(** The f-string of description.xml. *)
Definition xml_text (url myhostname uuid_s : str) : str :=
  lit "<?xml version=" ++ [DQUOTE] ++ lit "1.0" ++ [DQUOTE]
  ++ lit " encoding=" ++ [DQUOTE] ++ lit "UTF-8" ++ [DQUOTE] ++ lit " ?>
<root xmlns=" ++ [DQUOTE] ++ lit "urn:schemas-upnp-org:device-1-0"
  ++ [DQUOTE] ++ lit ">
<specVersion>
<major>1</major>
<minor>0</minor>
</specVersion>
<URLBase>" ++ url ++ lit "</URLBase>
<device>
<deviceType>urn:schemas-upnp-org:device:Basic:1</deviceType>
<friendlyName>SABnzbd (" ++ myhostname ++ lit ")</friendlyName>
<manufacturer>SABnzbd Team</manufacturer>
<manufacturerURL>http://www.sabnzbd.org</manufacturerURL>
<modelDescription>SABnzbd downloader</modelDescription>
<modelURL>http://www.sabnzbd.org</modelURL>
<UDN>uuid:" ++ uuid_s ++ lit "</UDN>
<presentationURL>sabnzbd</presentationURL>
</device>
</root>".

(** [SSDP.__init__]; [gethostname] is what [socket.gethostname()] answers
    in the environment of the call. *)
Definition __init__ (gethostname : result str)
    (host server_name url description : str) : result t :=
  bind gethostname (fun myhostname =>
  bind (UUID.uuid3 UUID.NAMESPACE_DNS (myhostname ++ host)) (fun uuid =>
  let text := broadcast_text url (UUID.to_str uuid) in
  let text := replace_lf_crlf text in
  bind (utf8 text) (fun broadcast =>
  let xml := xml_text url myhostname (UUID.to_str uuid) in
  Ok {| __host := host;
        __server_name := server_name;
        __url := url;
        __description := description;
        __myhostname := myhostname;
        __uuid := uuid;
        __mySSDPbroadcast := broadcast;
        __myxml := xml;
        __stop := false;
        thread := Thread.Initial |}))).

Definition set_stop (b : bool) (self : t) : t :=
  Make (__host self) (__server_name self) (__url self) (__description self)
       (__myhostname self) (__uuid self) (__mySSDPbroadcast self)
       (__myxml self) b (thread self).

Definition set_thread (st : Thread.state) (self : t) : t :=
  Make (__host self) (__server_name self) (__url self) (__description self)
       (__myhostname self) (__uuid self) (__mySSDPbroadcast self)
       (__myxml self) (__stop self) st.

(** [SSDP.stop]: only the flag is written; the method returns at once. *)
Definition stop (self : t) : t := set_stop true self.

(** [Thread.start] inherited by [SSDP]. *)
Definition start (self : t) : result t :=
  bind (Thread.start (thread self)) (fun st => Ok (set_thread st self)).

Definition MCAST_GRP : str := lit "239.255.255.250".
Definition MCAST_PORT : Z := 1900.
Definition MULTICAST_TTL : Z := 2.

(** One step of the thread body [SSDP.run].  [io_ok] tells whether the
    socket calls of this iteration succeed; when they raise, the exception
    leaves [run] and the thread ends. *)
Definition run_step (io_ok : bool) (self : t) : option (t * list datagram) :=
  match thread self with
  | Thread.Running Thread.LoopTest =>
      if __stop self then Some (set_thread Thread.Terminated self, [])
      else Some (set_thread (Thread.Running Thread.Network) self, [])
  | Thread.Running Thread.Network =>
      if io_ok then
        Some (set_thread (Thread.Running Thread.Sleep) self,
              [Datagram (__mySSDPbroadcast self) MCAST_GRP MCAST_PORT
                        MULTICAST_TTL])
      else Some (set_thread Thread.Terminated self, [])
  | Thread.Running Thread.Sleep =>
      Some (set_thread (Thread.Running Thread.LoopTest) self, [])
  | _ => None
  end.

(** [SSDP.serve_xml] *)
Definition serve_xml (self : t) : value :=
  if __stop self then VNone else VStr (__myxml self).

End SSDP.

(** ** Module level: the tracked instance and the wrapper functions *)

(** The application thread is either free to call into the module or is
    waiting inside the [join()] of [stop_ssdp]. *)
Inductive caller_state :=
| Ready
| InJoin (r : nat).

(** Instances are shared between the module global, the caller and their
    own thread: they live in a heap and are named by their index. *)
Record world := World {
  heap : list SSDP.t;
  __SSDP : option nat;
  sent : list datagram;
  caller : caller_state
}.

Definition initial : world := World [] None [] Ready.

Definition set_heap (h : list SSDP.t) (w : world) : world :=
  World h (__SSDP w) (sent w) (caller w).

Definition set_caller (c : caller_state) (w : world) : world :=
  World (heap w) (__SSDP w) (sent w) c.

Definition tracked (w : world) : option SSDP.t :=
  match __SSDP w with
  | Some r => heap w !! r
  | None => None
  end.

Inductive call_outcome :=
| Returned
| Waiting (r : nat).

(** [start_ssdp]: the global is bound to the new instance, then the
    instance is started. *)
Definition start_ssdp (gethostname : Py.result Py.str)
    (host server_name url description : Py.str) (w : world)
  : world * Py.result unit :=
  match SSDP.__init__ gethostname host server_name url description with
  | Py.Raise e => (w, Py.Raise e)
  | Py.Ok o =>
      let r := length (heap w) in
      let w1 := World (heap w ++ [o]) (Some r) (sent w) (caller w) in
      match SSDP.start o with
      | Py.Raise e => (w1, Py.Raise e)
      | Py.Ok o' => (set_heap (<[r:=o']> (heap w1)) w1, Py.Ok tt)
      end
  end.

= Problem details =
Among the entries above, locate the lines containing "Definition serve_xml (self" and "InJoin (r : nat).", and transcribe exactly those two lines and all lines between.

= Finished exercise =
Definition serve_xml (self : t) : value :=
  if __stop self then VNone else VStr (__myxml self).

End SSDP.

(** ** Module level: the tracked instance and the wrapper functions *)

(** The application thread is either free to call into the module or is
    waiting inside the [join()] of [stop_ssdp]. *)
Inductive caller_state :=
| Ready
| InJoin (r : nat).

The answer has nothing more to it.